Dozens of Islamist fighters stormed the Tunisian town of Ben Gardane near the Libyan border, attacking army and police posts in a raid that killed at least 50 people, including civilians.
Since its 2011 revolt to oust ruler Zine El-Abidine Ben Ali, Tunisia has struggled with Islamist militancy at home and across the border, with fighters trained in militant camps in Libya carrying out two attacks in Tunisia last year.
Tunisian daily newspaper Al-Sabah reported that Russia recently supplied Algeria with images captured by satellites along the borders with Tunisia and Libya, as well as Mali and Niger.

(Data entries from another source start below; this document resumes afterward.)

(* ===== verification/StakingDefects.v ===== *)
(** * The staking pallet: where the code departs from its intent

    Runs of the pallet, in the configuration of [mock.rs], on which a write
    that survives an error, a search in an unsorted list, or a stale total has
    an effect its authors did not mean. *)
From S2P Require Import Prelude StakingTypes Externals StakingPallet StakingRounds StakingMock.

(** The state a call leaves, whatever its result. *)
Abbreviation after r := (snd r).

(** Account 10 nominates 300 with 200 and then 100 with 200: its nominations
    are in the order 300, 100. *)
Definition unsorted_nominator : State Ledger :=
  after (nominate (Signed 10%N) 100%N 200 (after (nominate (Signed 10%N) 300%N 200 at_round_2))).

(** A failed call buys votes: nominating 300 again, with money the account
    does not have, fails with [NominationNotExist] but leaves the nominator
    written, so that its vote weighs a million although 400 is reserved. *)
Theorem failed_nominate_inflates_vote :
  let s := unsorted_nominator in
  let '(r, s') := nominate (Signed 10%N) 300%N 1000000 s in
  r = Err (ModuleErr NominationNotExist) /\
  slashable_balance_of 10%N Nominator s = 400 /\
  slashable_balance_of 10%N Nominator s' = 1000400 /\
  ledger s' = ledger s /\ reserved_balance (ledger s') 10%N = 400 /\
  free_balance (ledger s') 10%N = 600.
Proof. vm_compute. repeat split. Qed.

(** A failed call locks money: after nominating 300 again fails, leaving 300
    drops both of its bonds and schedules only the second amount; two rounds
    later 100 has come back of the 200 that backed 300, and the rest stays
    reserved with no bond or chunk for it. *)
Theorem failed_nominate_locks_funds :
  let s := after (nominate (Signed 10%N) 300%N 100 unsorted_nominator) in
  let s := after (nominator_leave_collator (Signed 10%N) 300%N s) in
  let s := run_to_block 11 41 s in
  Nominators s !! 10%N = Some (StakingNominators.mk [Bond.mk 100%N 200] 400 [] []) /\
  reserved_balance (ledger s) 10%N = 300.
Proof. vm_compute. repeat split. Qed.

(** Genesis counts a staker whose bond fails: in [mock.rs] account 400 bonds
    less than the minimum and is no collator, but [TotalStaked] holds its 400
    on top of the 1600 that are bonded. *)
Theorem genesis_counts_failed_bond :
  Collators mock_genesis !! 400%N = None /\
  TotalStaked mock_genesis = 2000 /\
  map_sum (fun e => StakingCollators.total e.2) (Collators mock_genesis) = 1600.
Proof. vm_compute. repeat split. Qed.

(** The limit of a target snapshot is not kept: with collators that have
    bonded and are not active yet, a snapshot limited to none returns three. *)
Theorem targets_exceed_limit :
  exists ts w, targets (Some 0) mock_genesis = inr (ts, w) /\ length ts = 3%nat.
Proof. eexists _, _. split; vm_compute; reflexivity. Qed.

(** [TotalStaked] drifts upwards: a collator bonds 1000, takes 400 out again
    and waits; its reserve and its record come down to 600, [TotalStaked] stays
    at what it was. *)
Theorem total_staked_drifts :
  let s0 := run_to_block 1 11 (after (bond (Signed 1%N) 1000 mock_genesis)) in
  let s := run_to_block 11 41 (after (bond_less (Signed 1%N) 400 s0)) in
  reserved_balance (ledger s) 1%N = 600 /\
  (StakingCollators.total <$> Collators s !! 1%N) = Some 600 /\
  TotalStaked s = TotalStaked s0.
Proof. vm_compute. repeat split. Qed.

(** Leaving after [bond_extra] loses the extra: what has not become active is
    in no record any more, so that three rounds later it is still reserved. *)
Theorem collator_unbond_loses_extra :
  let s := run_to_block 1 11 (after (bond (Signed 1%N) 500 mock_genesis)) in
  let s := after (bond_extra (Signed 1%N) 300 s) in
  let s := run_to_block 11 51 (after (collator_unbond (Signed 1%N) s)) in
  Collators s !! 1%N = None /\ ExitQueue s !! 1%N = None /\
  reserved_balance (ledger s) 1%N = 300.
Proof. vm_compute. repeat split. Qed.

(** Bonding again while an exit is pending and leaving again overwrites the
    queued record: of the 1000 reserved only the second bond is ever released
    ([AlreadyInQueue] is never raised). *)
Theorem second_exit_overwrites_first :
  let s := run_to_block 1 11 (after (bond (Signed 1%N) 500 mock_genesis)) in
  let s := after (collator_unbond (Signed 1%N) s) in
  let s := run_to_block 11 21 (after (bond (Signed 1%N) 500 s)) in
  let s := after (collator_unbond (Signed 1%N) s) in
  let s := run_to_block 21 61 s in
  Collators s !! 1%N = None /\ ExitQueue s !! 1%N = None /\
  reserved_balance (ledger s) 1%N = 500.
Proof. vm_compute. repeat split. Qed.

(** A collator that leaves does not free its nominators' votes: account 10 has
    backed 300 and 100 with 200 each; once 300 is gone its 200 are free again, but
    it goes on voting for 100 with all of 400, and however long it waits the bond
    with 300 cannot be taken back. *)
Theorem unbond_inflates_vote :
  let s := after (collator_unbond (Signed 300%N) unsorted_nominator) in
  let s := run_to_block 11 41 s in
  reserved_balance (ledger s) 10%N = 200 /\
  slashable_balance_of 10%N Nominator s = 400 /\
  nominator_leave_collator (Signed 10%N) 300%N s = (Err (ModuleErr CandidateNotExist), s) /\
  filter (fun v : Voter => v.1.1 = 10%N) (get_npos_voters s) = [(10%N, 400, [300%N; 100%N])].
Proof. vm_compute. repeat split. Qed.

The newspaper quoted Algerian sources claiming that these images have helped the Algerian army foil several infiltration attempts by militant fighters and weapons smugglers.
Al-Sabah pointed out that Algeria has asked Moscow to provide it with information about the movement of terrorists in the region, and that Algerian authorities presented the images captured by the Russian satellites to the Tunisian authorities.
Monday's edition of Algeria’s widely circulated Al-Shrouk newspaper, which is published in Tunis, headlined the announcement of a state of alert along Algeria’s borders with four Tunisian provinces.
The newspaper also reported that, "Moscow is going to open an unprecedented page in military and security cooperation with Tunisia," including supplying it with "Russian weapons, such as helicopters, to combat terrorism and protect its borders."
In terms of security developments on the ground, a Tunisian security source announced on Monday that a terrorist cell of eight Islamic State militants was arrested in Jendouba in the northwest of Tunisia and on the Algerian border.
Tunisian Foreign Minister Khamis Al-Jheinawi is now on an official visit to Moscow to prepare for the expected visit by Russian President Vladimir Putin to Tunisia in May.